Lemma calls_write_loop (P : call → Prop) fuel fd buf : (∀ d, P (Write fd d)) → calls_only P (write_all_loop fuel fd buf).
Proof.
intros HP. revert buf. induction fuel as [|fuel IH]; intros buf; (destruct buf as [|b buf]; [apply calls_ret|]).
- intros w r w' [= <- <-]. exists []. by rewrite app_nil_r.
- cbn [write_all_loop]. apply calls_bind; [by apply calls_sys|]. intros a.
  repeat case_match; [apply IH|apply calls_ret|apply IH].
Qed.

Lemma calls_write (P : call → Prop) fd buf : (∀ d, P (Write fd d)) → calls_only P (write_all fd buf).
Proof. intros HP w. by apply calls_write_loop. Qed.

Ltac calls_step :=
  lazymatch goal with
  | |- calls_only _ (mret _) => apply calls_ret
  | |- calls_only _ (return_ _) => apply calls_return
  | |- calls_only _ (sys _) => apply calls_sys; try exact I
  | |- calls_only _ (must _) => apply calls_must; try exact I
  | |- calls_only _ (catch _) => apply calls_catch
  | |- calls_only _ (when _ _) => apply calls_when
  | |- calls_only _ (write_all _ _) => apply calls_write; intros ?; try exact I
  | |- calls_only _ (_ ≫= _) => apply calls_bind; [|intros ?]
  | |- calls_only _ (match ?x with _ => _ end) => destruct x
  | |- calls_only _ (if ?x then _ else _) => destruct x
  end.

(** Neither privileges nor a program: what binding a socket and the other preparations do. *)
Definition quiet (c : call) : Prop :=
  match c with Setuid _ | Setgid _ | Setgroups | Initgroups _ _ | Fork | Execv _ | Execsh _ => False | _ => True end.
(** Nothing is started. *)
Definition starts (c : call) : Prop := match c with Fork | Execv _ | Execsh _ => True | _ => False end.
Definition idle (c : call) : Prop := match c with Fork | Execv _ | Execsh _ => False | _ => True end.
(** Privileges stay as they are. *)
Definition same_user (c : call) : Prop := match c with Setuid _ | Setgid _ => False | _ => True end.

Section effects.
Context (ip_family : bytes → option family).
Context (getpwnam : bytes → option passwd) (getpwuid : Z → option passwd) (getgrnam : bytes → option Z).

Lemma bind_socket_quiet addr port path uid gid mode backlog : calls_only quiet (bind_socket ip_family addr port path uid gid mode backlog).
Proof. unfold bind_socket, make_listener, clear_path, own_path, fail_socket. repeat calls_step. Qed.

Lemma bind_or_return_quiet op uid gid : calls_only quiet (bind_or_return ip_family op uid gid).
Proof. unfold bind_or_return. apply calls_bind; [apply bind_socket_quiet|]. intros ?. repeat calls_step. Qed.

Lemma open_pid_quiet op : calls_only quiet (open_pid_file op).
Proof. unfold open_pid_file. repeat calls_step. Qed.

Lemma change_root_quiet d : calls_only quiet (change_root d).
Proof. unfold change_root. repeat calls_step. Qed.

Lemma spawn_same_user ap fd forks children pid_fd nofork : calls_only same_user (fcgi_spawn_connection ap fd forks children pid_fd nofork).
Proof.
assert (∀ k i, calls_only same_user (close_from k i)) as Hclose.
{ induction k as [|k IH]; intros i; cbn [close_from]; repeat calls_step. apply IH. }
assert (∀ k pid rc, calls_only same_user (spawn_loop k ap fd children nofork pid rc)) as Hl.
{ induction k as [|k IH]; intros pid rc; cbn [spawn_loop]; unfold run_child, write_pid.
  all: repeat first [apply IH | apply Hclose | calls_step]. by destruct (appArgv ap). }
unfold fcgi_spawn_connection. apply calls_bind; [apply Hl|]. intros [? ?]. repeat calls_step.
Qed.

(** ** Privileges *)

(** The user and the group of a process that started as root, after its calls. *)
Definition uid_after (t : list (call * answer)) : Z :=
  foldl (λ u '(c, a), match c with Setuid v => if ret a =? -1 then u else v | _ => u end) 0 t.
Definition gid_after (t : list (call * answer)) : Z :=
  foldl (λ g '(c, a), match c with Setgid v => if ret a =? -1 then g else v | _ => g end) 0 t.
(** A call that succeeded. *)
Definition did (c : call) (t : list (call * answer)) : Prop := ∃ a, (c, a) ∈ t ∧ ret a ≠ -1.

Lemma uid_after_same t1 t2 : Forall (λ e, same_user e.1) t2 → uid_after (t1 ++ t2) = uid_after t1 ∧ gid_after (t1 ++ t2) = gid_after t1.
Proof.
intros H. unfold uid_after, gid_after. rewrite !foldl_app.
generalize (foldl (λ u '(c, a), match c with Setuid v => if ret a =? -1 then u else v | _ => u end) 0 t1) as u.
generalize (foldl (λ g '(c, a), match c with Setgid v => if ret a =? -1 then g else v | _ => g end) 0 t1) as g.
induction H as [|[c a] t2 Hc _ IH]; intros g u; [done|]. cbn [foldl]. by destruct c.
Qed.

Lemma quiet_same t : Forall (λ e, quiet e.1) t → Forall (λ e : call * answer, same_user e.1) t.
Proof. intros H. eapply list.Forall_impl; [exact H|]. intros [c a]. by destruct c. Qed.
Lemma quiet_idle t : Forall (λ e, quiet e.1) t → Forall (λ e : call * answer, idle e.1) t.
Proof. intros H. eapply list.Forall_impl; [exact H|]. intros [c a]. by destruct c. Qed.

Lemma must_Val c w u w' : must c w = (Val u, w') → ∃ a, trace w' = trace w ++ [(c, a)] ∧ ret a ≠ -1.
Proof.
unfold must, mbind, M_bind, sys. destruct (script w) as [|a l]; [done|].
destruct (Z.eqb_spec (ret a) (-1)); [done|]. intros [= _ <-]. by exists a.
Qed.

Lemma bind_Val {A B} (m : M A) (k : A → M B) w b w' :
  (m ≫= k) w = (Val b, w') → ∃ a w1, m w = (Val a, w1) ∧ k a w1 = (Val b, w').
Proof. unfold mbind, M_bind. destruct (m w) as [[a|z|] w1]; [|done..]. eauto. Qed.

(** What has happened once the groups were changed. *)
Definition group_dropped (gid : Z) (name : option bytes) (t : list (call * answer)) : Prop :=
  gid ≠ 0 → gid_after t = gid ∧ did Setgroups t ∧ from_option (λ n, did (Initgroups n gid) t) True name.

Lemma did_app c t1 t2 : did c t1 ∨ did c t2 → did c (t1 ++ t2).
Proof. intros [(a & H & ?)|(a & H & ?)]; exists a; (split; [|done]); apply elem_of_app; auto. Qed.

Lemma did_here c a : ret a ≠ -1 → did c [(c, a)].
Proof. intros H. exists a. split; [|done]. by apply list_elem_of_singleton. Qed.

Lemma group_dropped_more gid name t1 t2 :
  group_dropped gid name t1 → Forall (λ e, same_user e.1) t2 → group_dropped gid name (t1 ++ t2).
Proof.
intros H Hs Hg. destruct (H Hg) as (H1 & H2 & H3). split_and!.
- by rewrite (proj2 (uid_after_same t1 t2 Hs)).
- apply did_app. by left.
- destruct name; [|done]. apply did_app. by left.
Qed.

Lemma drop_group_Val gid name w u w' :
  drop_group gid name w = (Val u, w') →
  ∃ t, trace w' = trace w ++ t ∧ Forall (λ e, idle e.1) t ∧ group_dropped gid name (trace w').
Proof.
unfold drop_group, when. destruct (Z.eqb_spec gid 0) as [->|Hg]; cbn [negb].
{ intros [= _ <-]. exists []. rewrite app_nil_r. by split_and!. }
intros H. apply bind_Val in H as (u1 & w1 & E1 & H). apply bind_Val in H as (u2 & w2 & E2 & H).
apply must_Val in E1 as (a1 & T1 & R1). apply must_Val in E2 as (a2 & T2 & R2).
assert (∃ t3, trace w' = trace w2 ++ t3 ∧ Forall (λ e, idle e.1) t3 ∧ Forall (λ e : call * answer, same_user e.1) t3 ∧ from_option (λ n, did (Initgroups n gid) t3) True name)
  as (t3 & T3 & I3 & S3 & D3).
{ destruct name as [n|].
  - apply must_Val in H as (a3 & T3 & R3). exists [(Initgroups n gid, a3)]. split_and!; [done|by repeat constructor..|by apply did_here].
  - injection H as _ <-. exists []. rewrite app_nil_r. by split_and!. }
exists ((Setgid gid, a1) :: (Setgroups, a2) :: t3). rewrite T3, T2, T1, <- !app_assoc. split_and!; [done|by repeat constructor|].
intros _. split_and!.
- assert (Forall (λ e : call * answer, same_user e.1) ([(Setgroups, a2)] ++ t3)) as S23 by (by repeat constructor).
  rewrite app_assoc, (proj2 (uid_after_same _ _ S23)).
  unfold gid_after. rewrite foldl_app. cbn. by rewrite (proj2 (Z.eqb_neq _ _) R1).
- apply did_app. right. apply did_app. right. apply did_app. left. by apply did_here.
- destruct name; [|done]. do 3 (apply did_app; right). done.
Qed.

Lemma as_root_Val op w fd w' :
  as_root ip_family getpwnam getpwuid getgrnam op w = (Val fd, w') →
  ∃ uid gid name t, find_user_group getpwnam getpwuid getgrnam (o_user op) (o_group op) = Some (uid, gid, name) ∧
    trace w' = trace w ++ t ∧ Forall (λ e, idle e.1) t ∧ (uid ≠ 0 → uid_after (trace w') = uid) ∧ group_dropped gid name (trace w') ∧
    from_option (λ d, did (Chroot d) (trace w') ∧ did (Chdir [x2f]) (trace w')) True (o_root op).
Proof.
unfold as_root. destruct (find_user_group _ _ _ (o_user op) _) as [[[uid gid] name]|]; [|done].
destruct (find_user_group _ _ _ (o_sockuser op) _) as [[[su sg] ?]|]; [|done]. cbn zeta.
intros H. apply bind_Val in H as (early & w1 & E1 & H). apply bind_Val in H as (u2 & w2 & E2 & H).
apply bind_Val in H as (u3 & w3 & E3 & H). apply bind_Val in H as (fd' & w4 & E4 & H). apply bind_Val in H as (u5 & w5 & E5 & H).
injection H as _ <-. exists uid, gid, name.
assert (∃ t1, trace w1 = trace w ++ t1 ∧ Forall (λ e, quiet e.1) t1) as (t1 & T1 & Q1).
{ destruct (o_before op); [|by apply (calls_ret _ _ _ _ _ E1)].
  apply bind_Val in E1 as (? & w1' & E1 & E1'). injection E1' as _ <-. by apply (bind_or_return_quiet _ _ _ _ _ _ E1). }
destruct (drop_group_Val _ _ _ _ _ E2) as (t2 & T2 & I2 & G2).
destruct (change_root_quiet _ _ _ _ E3) as (t3 & T3 & Q3).
assert (∃ t4, trace w4 = trace w3 ++ t4 ∧ Forall (λ e, quiet e.1) t4) as (t4 & T4 & Q4).
{ destruct early; [by apply (calls_ret _ _ _ _ _ E4)|by apply (bind_or_return_quiet _ _ _ _ _ _ E4)]. }
assert (group_dropped gid name (trace w4)) as G4.
{ rewrite T4, T3. repeat (apply group_dropped_more; [|by apply quiet_same]). done. }
assert (∃ t5, trace w5 = trace w4 ++ t5 ∧ Forall (λ e, idle e.1) t5 ∧ (uid ≠ 0 → uid_after (trace w5) = uid) ∧ group_dropped gid name (trace w5))
  as (t5 & T5 & I5 & U5 & G5).
{ unfold when in E5. destruct (Z.eqb_spec uid 0) as [->|Hu]; cbn [negb] in E5.
  - injection E5 as _ <-. exists []. rewrite app_nil_r. by split_and!.
  - apply must_Val in E5 as (a & T & R). exists [(Setuid uid, a)]. split_and!; [done|by repeat constructor| |].
    + intros _. rewrite T. unfold uid_after. rewrite foldl_app. cbn. by rewrite (proj2 (Z.eqb_neq _ _) R).
    + intros Hg. destruct (G4 Hg) as (H1 & H2 & H3). rewrite T. split_and!.
      * unfold gid_after. by rewrite foldl_app.
      * apply did_app. by left.
      * destruct name; [|done]. apply did_app. by left. }
exists (t1 ++ t2 ++ t3 ++ t4 ++ t5). split_and!; [done| | |done|done|].
- by rewrite T5, T4, T3, T2, T1, <- !app_assoc.
- repeat apply Forall_app_2; try done; by apply quiet_idle.
- destruct (o_root op) as [d|]; [|done]. cbn [change_root] in E3. apply bind_Val in E3 as (u3' & w3' & E3 & E3').
  apply must_Val in E3 as (a3 & S3 & R3). apply must_Val in E3' as (a3' & S3' & R3').
  rewrite T5, T4, S3', S3. cbn. split; (do 2 (apply did_app; left); apply did_app); [left; apply did_app; right|right]; by apply did_here.
Qed.

Lemma calls_weaken {A} (P Q : call → Prop) (m : M A) : (∀ c, P c → Q c) → calls_only P m → calls_only Q m.
Proof.
intros HPQ Hm w r w' E. destruct (Hm _ _ _ E) as (t & T & F). exists t. split; [done|].
eapply list.Forall_impl; [exact F|]. intros e. apply HPQ.
Qed.

Lemma quiet_idle_call c : quiet c → idle c.
Proof. by destruct c. Qed.

Lemma as_root_idle op : calls_only idle (as_root ip_family getpwnam getpwuid getgrnam op).
Proof.
unfold as_root, drop_group.
repeat first [apply (calls_weaken _ _ _ quiet_idle_call), bind_or_return_quiet | apply (calls_weaken _ _ _ quiet_idle_call), change_root_quiet | calls_step].
Qed.

Lemma user_not_root u g uid gid name :
  find_user_group getpwnam getpwuid getgrnam (Some u) g = Some (uid, gid, name) → uid ≠ 0.
Proof.
unfold find_user_group. destruct (strtol 10 u) as [v rest]. destruct (Z.eqb_spec (u32 v) 0) as [E|E]; cbn [orb].
- destruct (getpwnam u) as [pwd|]; [|done]. cbn. destruct (Z.eqb_spec (pw_uid pwd) 0); [done|]. cbn.
  intros H. apply bind_Some in H as (? & _ & [= <- _ _]). done.
- case_bool_decide.
  + destruct (getpwnam u) as [pwd|]; [|done]. cbn. destruct (Z.eqb_spec (pw_uid pwd) 0); [done|]. cbn.
    intros H'. apply bind_Some in H' as (? & _ & [= <- _ _]). done.
  + cbn. intros H'. apply bind_Some in H' as (? & _ & [= <- _ _]). done.
Qed.

(** The group is root's only if none was given and the user is not in the database. *)
Lemma group_not_root u g uid gid name :
  find_user_group getpwnam getpwuid getgrnam u g = Some (uid, gid, name) → gid = 0 → g = None ∧ name = None ∨ u = None.
Proof.
unfold find_user_group. intros H Hg. apply bind_Some in H as ([[id pwd] nm] & Hu & H).
apply bind_Some in H as (gid' & Hgid & [= -> -> ->]). destruct g as [g|].
- destruct (strtol 10 g) as [v rest]. exfalso. destruct (Z.eqb_spec (u32 v) 0) as [E|E]; cbn [orb] in Hgid; [|case_bool_decide].
  1, 2: apply bind_Some in Hgid as (x & _ & Hx); destruct (Z.eqb_spec x 0); congruence.
  congruence.
- destruct u as [u|]; [left|by right]. split; [done|]. destruct pwd as [pwd|].
  + exfalso. destruct (Z.eqb_spec (pw_gid pwd) 0); congruence.
  + destruct (strtol 10 u) as [v rest]. destruct ((u32 v =? 0) || _).
    * apply bind_Some in Hu as (x & _ & Hx). by destruct (pw_uid x =? 0).
    * destruct (getpwuid (u32 v)); cbn in Hu; congruence.
Qed.

(** Everything before the applications are started. *)
Definition set_up (op : options) : M (Z * Z) :=
  pid_fd ← open_pid_file op;
  fd ← as_root ip_family getpwnam getpwuid getgrnam op;
  match o_dir op with Some d => must (Chdir d) | None => mret () end ;;
  mret (pid_fd, fd).

Lemma set_up_idle op : calls_only idle (set_up op).
Proof.
unfold set_up. apply calls_bind; [apply (calls_weaken _ _ _ quiet_idle_call), open_pid_quiet|intros ?].
apply calls_bind; [apply as_root_idle|intros ?]. repeat calls_step.
Qed.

_AIM OF THE TASK:_
Everything above from the line with "(** Neither privileges" to the line with "Lemma bind_or_return_quiet op", both included, must be repeated exactly, and nothing outside that range.

_SOLUTION TO THIS EXERCISE:_
(** Neither privileges nor a program: what binding a socket and the other preparations do. *)
Definition quiet (c : call) : Prop :=
  match c with Setuid _ | Setgid _ | Setgroups | Initgroups _ _ | Fork | Execv _ | Execsh _ => False | _ => True end.
(** Nothing is started. *)
Definition starts (c : call) : Prop := match c with Fork | Execv _ | Execsh _ => True | _ => False end.
Definition idle (c : call) : Prop := match c with Fork | Execv _ | Execsh _ => False | _ => True end.
(** Privileges stay as they are. *)
Definition same_user (c : call) : Prop := match c with Setuid _ | Setgid _ => False | _ => True end.

Section effects.
Context (ip_family : bytes → option family).
Context (getpwnam : bytes → option passwd) (getpwuid : Z → option passwd) (getgrnam : bytes → option Z).

Lemma bind_socket_quiet addr port path uid gid mode backlog : calls_only quiet (bind_socket ip_family addr port path uid gid mode backlog).
Proof. unfold bind_socket, make_listener, clear_path, own_path, fail_socket. repeat calls_step. Qed.

Lemma bind_or_return_quiet op uid gid : calls_only quiet (bind_or_return ip_family op uid gid).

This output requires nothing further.